If you ever need proof of the second law of thermodynamics, then you should live with children under the age of five. This law states that all things tend toward disorder naturally increasing entropy.
This is most evident after cleaning our home. Kids affect the “entropy” immediately. Any order created by putting things in their proper place, vacuuming, washing, etc. can be turned into a complete mess within seconds. Clean clothes are just waiting for a spill or to get unfolded. Yogurt covered hands will most certainly end with hand prints on the windows and mirrors. Eating Nutella or spaghetti are recipes for disaster. Toys get strewn about all over the house.
To help combat this issue, I now choose the toys I purchase for our kids by certain important qualities. I ask myself the following questions before making my choices:
1. Does it make any sort of noise? Play drum sets, flutes, whistles, and electronics with annoying buzzer sounds are out. Anyone giving my children these kinds of toys is no longer a friend of the family.
2. How many microscopic pieces are present or are there more than two parts to the toy? Arianna has some small princess dolls. Each individual doll has little plastic shoes, jewelry, a crown, clothes and accessories. These parts are constantly found throughout the home. In fact, the favorite activity of my daughters with regard to dolls seems to be to undress them and leave the clothes all over the home. I’ll find a bin full of naked princesses and later find their outfits under the couch, in the play oven, used as a bookmark, etc. Decks of cards and puzzle pieces stay ordered for approximately 45 seconds before they are bent, lost, or strewn about the home. Puzzles can be built once. Any subsequent attempt to put it together again will yield a minimum of 1 piece missing…kind of like Humpty Dumpty.

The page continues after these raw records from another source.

(* ===== verification/VmLaws.v ===== *)
(** * What the machine relies on

    [StateLaws] states what a state promises to the virtual machine: an
    invariant, what can be observed of it, and how snapshots behave.
    [env_ok] states what the machine's environment provides; the transfer
    functions of [core/evm.go] are shown to provide it for every lawful state. *)
From S2P Require Import Prelude BigMath Params OpCodes VmAnalysis VmMemory VmTypes.

(** ** Observations *)

Record view := {
  v_exist : Address → bool;
  v_balance : Address → Z;
  v_nonce : Address → Z;
  v_code : Address → list byte;
  v_codehash : Address → Hash;
  v_storage : Address → Hash → Hash;
  v_suicided : Address → bool;
  v_empty : Address → bool;
  v_refund : Z;
  v_logs : list Log
}.

(** Everything a read-only call leaves as it was: all observations but the
    existence of empty accounts. *)
Record view_static (v w : view) : Prop := {
  vs_balance a : v_balance v a = v_balance w a;
  vs_nonce a : v_nonce v a = v_nonce w a;
  vs_code a : v_code v a = v_code w a;
  vs_storage a k : v_storage v a k = v_storage w a k;
  vs_suicided a : v_suicided v a = v_suicided w a;
  vs_empty a : v_empty v a = v_empty w a;
  vs_refund : v_refund v = v_refund w;
  vs_logs : v_logs v = v_logs w
}.

(** All observations agree. *)
Record view_eq (v w : view) : Prop := {
  ve_exist a : v_exist v a = v_exist w a;
  ve_codehash a : v_codehash v a = v_codehash w a;
  ve_static : view_static v w
}.

#[global] Instance view_static_equiv : Equivalence view_static.
Proof.
  split.
  - intros v. by split.
  - intros v w []. by split.
  - intros u v w [] []. split; intros; etrans; eauto.
Qed.

#[global] Instance view_eq_equiv : Equivalence view_eq.
Proof.
  split.
  - intros v. by split.
  - intros v w []. by split.
  - intros u v w [] []. split; intros; etrans; eauto.
Qed.

(** ** Supply *)

(** What the accounts of a list have together. *)
Definition supply (v : view) (l : list Address) : Z := foldr (λ a acc, v_balance v a + acc) 0 l.

(** From [v] to [w] the accounts together gain at most [c]: on all lists that
    hold the accounts concerned. *)
Definition gains (v w : view) (c : Z) : Prop :=
  ∃ touched, ∀ l, NoDup l → touched ⊆ l → supply w l <= supply v l + c.

(** Nobody's balance changes. *)
Definition same_balances (v w : view) : Prop := ∀ a, v_balance w a = v_balance v a.

(** The balance of [a], and no other, changes by [c]. *)
Definition changes (v w : view) (a : Address) (c : Z) : Prop :=
  ∀ b, v_balance w b = v_balance v b + if decide (a = b) then c else 0.

Lemma same_balances_gains v w : same_balances v w → gains v w 0.
Proof.
  intros Hs. exists []. intros l _ _. rewrite Z.add_0_r. apply Z.eq_le_incl.
  induction l as [|a l IH]; cbn; [done|]. unfold supply in IH. by rewrite Hs, IH.
Qed.

Lemma gains_refl v : gains v v 0.
Proof. by apply same_balances_gains. Qed.

Lemma gains_mono v w c c' : gains v w c → c <= c' → gains v w c'.
Proof. intros [t Ht] Hc. exists t. intros l Hn Hl. specialize (Ht l Hn Hl). lia. Qed.

Lemma gains_trans u v w c d : gains u v c → gains v w d → gains u w (c + d).
Proof.
  intros [t Ht] [t' Ht']. exists (t ++ t'). intros l Hn Hl.
  specialize (Ht l Hn ltac:(set_solver)). specialize (Ht' l Hn ltac:(set_solver)). lia.
Qed.

Lemma supply_changes v w a c l :
  changes v w a c → NoDup l → supply w l = supply v l + if decide (a ∈ l) then c else 0.
Proof.
  intros Hc. induction l as [|b l IH]; intros Hn; cbn; [done|]. unfold supply in IH.
  apply list.NoDup_cons in Hn as [Hb Hn]. rewrite IH, Hc by done.
  destruct (decide (a = b)) as [->|Hne].
  - rewrite (decide_False (P := b ∈ l)), (decide_True (P := b ∈ b :: l)) by set_solver. lia.
  - destruct (decide (a ∈ l)); [rewrite decide_True by set_solver|rewrite decide_False by set_solver]; lia.
Qed.

Lemma changes_gains v w a c : changes v w a c → gains v w c.
Proof.
  intros Hc. exists [a]. intros l Hn Hl. rewrite (supply_changes _ _ _ _ _ Hc Hn).
  rewrite decide_True by set_solver. lia.
Qed.

#[global] Instance same_balances_PreOrder : PreOrder same_balances.
Proof. split; [by intros ??|]. intros u v w H1 H2 a. by rewrite H2, H1. Qed.

Lemma view_static_same v w : view_static v w → same_balances v w.
Proof. intros [] a. done. Qed.

Lemma view_eq_same v w : view_eq v w → same_balances v w.
Proof. intros [_ _ Hs]. by apply view_static_same. Qed.

Lemma view_eq_gains v w : view_eq v w → gains v w 0.
Proof. intros. by apply same_balances_gains, view_eq_same. Qed.

#[export] Hint Resolve gains_refl same_balances_gains view_eq_same view_eq_gains changes_gains : yoc.

Lemma changes_after u v w a c : same_balances u v → changes v w a c → changes u w a c.
Proof. intros H1 H2 b. by rewrite H2, H1. Qed.

Lemma same_changes v w a : same_balances v w → changes v w a 0.
Proof. intros Hs b. rewrite Hs. case_decide; lia. Qed.

Lemma changes_eq v w a c d : changes v w a c → c = d → changes v w a d.
Proof. by intros ? <-. Qed.

(** What [a] has moves to [b], or part of it, before [a] is emptied. *)
Lemma gains_moved u v w a b c :
  changes u v b c → 0 <= c <= v_balance u a → changes v w a (- v_balance v a) → gains u w 0.
Proof.
  intros H1 Hc H2. eapply gains_mono;
    [exact (gains_trans _ _ _ _ _ (changes_gains _ _ _ _ H1) (changes_gains _ _ _ _ H2))|].
  rewrite H1. case_decide; lia.
Qed.

(** ** Laws of a state *)

Class StateLaws (DB : Type) `{!StateDB DB} := {
  SInv : DB → Prop;
  sview : DB → view;
  (** [sext s s']: the snapshots of [s] can still be reverted to in [s']. *)
  sext : DB → DB → Prop;
  sext_refl s : sext s s;
  sext_trans s1 s2 s3 : sext s1 s2 → sext s2 s3 → sext s1 s3;

  reads {A} (m : M DB A) (s : DB) (P : A → Prop) : Prop :=
    ∃ v s', m s = Done v s' ∧ SInv s' ∧ sext s s' ∧ view_eq (sview s) (sview s') ∧ P v;
  updates {A} (m : M DB A) (s : DB) (P : A → view → Prop) : Prop :=
    ∃ v s', m s = Done v s' ∧ SInv s' ∧ sext s s' ∧ P v (sview s');

  GetBalance_law s a : SInv s → reads (GetBalance a) s (λ v, v = v_balance (sview s) a ∧ 0 <= v);
  GetNonce_law s a : SInv s → reads (GetNonce a) s (λ v, v = v_nonce (sview s) a ∧ is_uint64 v);
  GetCodeHash_law s a : SInv s →
    reads (GetCodeHash a) s (λ v, v = v_codehash (sview s) a ∧ is_u256 v);
  GetCode_law s a : SInv s →
    reads (GetCode a) s (λ v, v = v_code (sview s) a ∧ zlen v < 2 ^ 62);
  GetCodeSize_law s a : SInv s → reads (GetCodeSize a) s (λ v, v = zlen (v_code (sview s) a));
  GetState_law s a k : SInv s →
    reads (GetState a k) s (λ v, v = v_storage (sview s) a k ∧ is_u256 v);
  HasSuicided_law s a : SInv s → reads (HasSuicided a) s (λ v, v = v_suicided (sview s) a);
  Exist_law s a : SInv s → reads (Exist a) s (λ v, v = v_exist (sview s) a);
  Empty_law s a : SInv s → reads (Empty a) s (λ v, v = v_empty (sview s) a);
  GetRefund_law s : SInv s → reads GetRefund s (λ v, v = v_refund (sview s) ∧ 0 <= v);
  AddPreimage_law s h d : SInv s → reads (AddPreimage h d) s (λ _, True);

  (** A new account keeps the balance; where there was none it is empty. *)
  CreateAccount_law s a : SInv s →
    updates (CreateAccount a) s (λ _ v, same_balances (sview s) v ∧
      (v_exist (sview s) a = false → view_static (sview s) v));
  (** Adding or subtracting nothing changes nothing; less may be added than asked for. *)
  SubBalance_law s a amount h : SInv s → 0 <= amount <= v_balance (sview s) a →
    updates (SubBalance a amount h) s (λ _ v, changes (sview s) v a (- amount) ∧
      (amount = 0 → view_static (sview s) v));
  AddBalance_law s a amount h : SInv s → 0 <= amount →
    updates (AddBalance a amount h) s (λ _ v, (∃ c, 0 <= c <= amount ∧ changes (sview s) v a c) ∧
      (amount = 0 → view_static (sview s) v));
  SetNonce_law s a n : SInv s → is_uint64 n →
    updates (SetNonce a n) s (λ _ v, same_balances (sview s) v);
  SetCode_law s a c : SInv s → zlen c < 2 ^ 62 →
    updates (SetCode a c) s (λ _ v, same_balances (sview s) v);
  SetState_law s a k v : SInv s → is_u256 v →
    updates (SetState a k v) s (λ _ w, same_balances (sview s) w);
  AddRefund_law s g : SInv s → is_uint64 g → updates (AddRefund g) s (λ _ v, same_balances (sview s) v);
  Suicide_law s a : SInv s →
    updates (Suicide a) s (λ _ v, changes (sview s) v a (- v_balance (sview s) a));
  AddLog_law s l : SInv s → updates (AddLog l) s (λ _ v, same_balances (sview s) v);

  (** A snapshot can be reverted to from every later state, with everything
      observable as it was, and the reverted state counts as a later one. *)
  Snapshot_law s : SInv s →
    ∃ id s', Snapshot s = Done id s' ∧ SInv s' ∧ sext s s' ∧ view_eq (sview s) (sview s') ∧
      ∀ s'', SInv s'' → sext s' s'' →
        ∃ s3, RevertToSnapshot id s'' = Done () s3 ∧ SInv s3 ∧ sext s s3 ∧
              view_eq (sview s) (sview s3)
}.

#[global] Instance sext_preorder `{StateLaws DB} : PreOrder sext.
Proof. split; [intros ?; apply sext_refl|intros ???; apply sext_trans]. Qed.

(** ** core/evm.go *)

Definition core_CanTransfer `{StateDB DB} (addr : Address) (amount : Z) : M DB bool :=
  b ← GetBalance addr; mret (amount <=? b).

Definition core_Transfer `{StateDB DB} (sender recipient : Address) (amount height : Z) : M DB () :=
  _ ← SubBalance sender amount height; AddBalance recipient amount height.

(** ** Laws of an environment *)

Definition byz {DB} (e : Env DB) : bool := rulesIsByzantium (chainRules e).

Record env_ok `{StateLaws DB} (e : Env DB) : Prop := {
  eo_rules : chainRules e = getRules (chainConfig e) (BlockNumber (ctx e));
  eo_table : gasTable e = getGasTable (chainConfig e) (BlockNumber (ctx e));
  eo_origin : 0 <= Origin (ctx e);
  eo_price : 0 <= GasPrice (ctx e);
  eo_coinbase : 0 <= Coinbase (ctx e);
  eo_hash n : 0 <= GetHash (ctx e) n;
  eo_CanTransfer s a v : SInv s → 0 <= v →
    reads (CanTransfer (ctx e) a v) s (λ b, b = true → v <= v_balance (sview s) a);
  eo_Transfer s a a' v h : SInv s → 0 <= v <= v_balance (sview s) a →
    updates (Transfer (ctx e) a a' v h) s (λ _ w, gains (sview s) w 0 ∧ (v = 0 → view_static (sview s) w))
}.

Section CoreEvm.
Context `{StateLaws DB}.

Lemma core_CanTransfer_ok s a v :
  SInv s → reads (core_CanTransfer a v) s (λ b, b = (v <=? v_balance (sview s) a)).
Proof.
  intros Hs. destruct (GetBalance_law s a Hs) as (b & s' & E & Hi & Hx & Hv & -> & _).
  exists (v <=? v_balance (sview s) a), s'. unfold core_CanTransfer, mbind, M_bind. by rewrite E.
Qed.

Lemma core_Transfer_ok s a a' v h :
  SInv s → 0 <= v <= v_balance (sview s) a →
  updates (core_Transfer a a' v h) s (λ _ w, gains (sview s) w 0 ∧ (v = 0 → view_static (sview s) w)).
Proof.
  intros Hs Hv. destruct (SubBalance_law s a v h Hs Hv) as ([] & s1 & E1 & H1 & X1 & C1 & V1).
  destruct (AddBalance_law s1 a' v h H1 ltac:(lia)) as ([] & s2 & E2 & H2 & X2 & (c & Hc & C2) & V2).
  exists (), s2. unfold core_Transfer, mbind, M_bind. rewrite E1, E2.
  split; [done|]. split; [done|]. split; [by etrans|]. split; [|intros Hz; etrans; eauto].
  eapply gains_mono; [exact (gains_trans _ _ _ _ _ (changes_gains _ _ _ _ C1) (changes_gains _ _ _ _ C2))|lia].
Qed.

End CoreEvm.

3. Does it require an infinite number of batteries? I’m convinced that kids toys and accessories that eat batteries were developed as a scam by Eveready or Duracell to sell more batteries. For a while we had a baby swing that required 20 Triple D cells for operation… the equivalent of a small nuclear power plant. Can we get wind generators for the toys?
4. Does it require an advanced degree to remove it from the box? I’m really glad I went to school for electrical engineering. Removing toys from boxes at Christmas is like diffusing a bomb. “Get me the wire cutters honey!”
If the toy fails any of these tests, it’s less of an option. OK…in reality…we do allow the kids to play quite a lot.
The other day, finger painting sounded like a good idea to keep the kids busy in a creative activity. About 20 minutes later my wife checked on the girls to find that they had completely covered themselves (instead of the paper) with finger paint. What fun! It was now finger…hand, hair, arm, leg, and face paint.
So my wife finally realized her dream of being a CIA agent as she said “Hands up in the air. Nobody move!” As we were cleaning them up I thought to myself “I wish I had taken a photo of that. Now I’ll have to stage the photo later.”
I’ve found that I need to resist the need to be clean all the time. Sometimes letting things be messy for a while helps them to get cleaned up better in the end. This is really a struggle for me. I’m kind of an organization and neat freak with tendencies toward perfectionism. I have a Dymo Letra Tag label maker that I hold in a holster. (Only use the plastic tape.) I build custom databases where every piece of information requires a place.
Life is about getting all messy and then cleaning up. As much as we desire to protect our kids and keep things neat, sometimes we have to let them make mistakes and get into messes on their own to learn a lesson.
Being around kids will sure help to CURE you of perfectionism…or drive you batty. I say get used to it. Life is messy. Be OK with it. You’ll have more fun.
Then one day your dream will come true like it just did a few minutes ago. My oldest daughter Arianna started cleaning up the house on her own. She said: “I want things to look shiny. If anything looks dirty, I’m going to clean it all up.” Then she proceeded to spray Windex into the DVD player. OK…two steps forward and one step back.